§ **Excerpted data**:
--

(** X18.  [add_many] without [force] puts exactly one item for each input
    of its argument that is not in the input set yet, however often it
    occurs in the argument, and none for the others; with [force] it puts
    one item for each element.  Afterwards all of them are in the input
    set. *)
Theorem add_many_skips_known (args : list Input) w :
  quiet w →
  (∃ w', add_many args false w = Ok () w' ∧
         (∀ a, queued a (_queue (job w')) =
               queued a (_queue (job w)) +
               (if bool_decide (a ∈ args ∧ a ∉ _inputs (job w))
                then 1 else 0)) ∧
         _inputs (job w') = list_to_set args ∪ _inputs (job w)) ∧
  (∃ w', add_many args true w = Ok () w' ∧
         _queue (job w') = _queue (job w) ++ first_attempts args ∧
         _inputs (job w') = list_to_set args ∪ _inputs (job w)).
Proof.
  intros Hq. split.
  - rewrite add_many_run by done. eexists. split; [done|].
    unfold add_many_effect. rewrite started_queue, started_inputs.
    rewrite job_with_locks.
    destruct (submit_all_unforced_fields args (acquired _ilock w))
      as (H1 & H2).
    by rewrite job_acquired in *.
  - rewrite add_many_run by done. eexists. split; [done|].
    unfold add_many_effect. rewrite started_queue, started_inputs.
    rewrite job_with_locks.
    destruct (submit_all_forced_fields args (acquired _ilock w))
      as (H1 & H2 & _).
    by rewrite job_acquired in *.
Qed.

(** ** Invariants of every schedule *)

Lemma attempts_positive_world w :
  attempts_positive (view w) →
  Forall (λ it, (1 ≤ it.2)%Z) (_queue (job w)) ∧
  (∀ h (tid : string) arg (n : Z),
     spawned w !! h = Some (mkThread tid (WProcessing arg n)) → (1 ≤ n)%Z).
Proof.
  intros [Hqu Hpcs]. split; [done|]. intros h tid arg n Hh.
  assert (Hpc : v_pcs (view w) !! h = Some (WProcessing arg n))
    by by apply (view_pc h tid).
  by apply (Forall_lookup_1 _ _ _ _ Hpcs) in Hpc.
Qed.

--

§ **Requirement**: For the listing above, print only the lines starting at the line containing "first_attempts args ∧" and ending at the line containing "destruct (submit_all_forced_fields args", exactly, both included.

§ **Exercise result**:
         _queue (job w') = _queue (job w) ++ first_attempts args ∧
         _inputs (job w') = list_to_set args ∪ _inputs (job w)).
Proof.
  intros Hq. split.
  - rewrite add_many_run by done. eexists. split; [done|].
    unfold add_many_effect. rewrite started_queue, started_inputs.
    rewrite job_with_locks.
    destruct (submit_all_unforced_fields args (acquired _ilock w))
      as (H1 & H2).
    by rewrite job_acquired in *.
  - rewrite add_many_run by done. eexists. split; [done|].
    unfold add_many_effect. rewrite started_queue, started_inputs.
    rewrite job_with_locks.
    destruct (submit_all_forced_fields args (acquired _ilock w))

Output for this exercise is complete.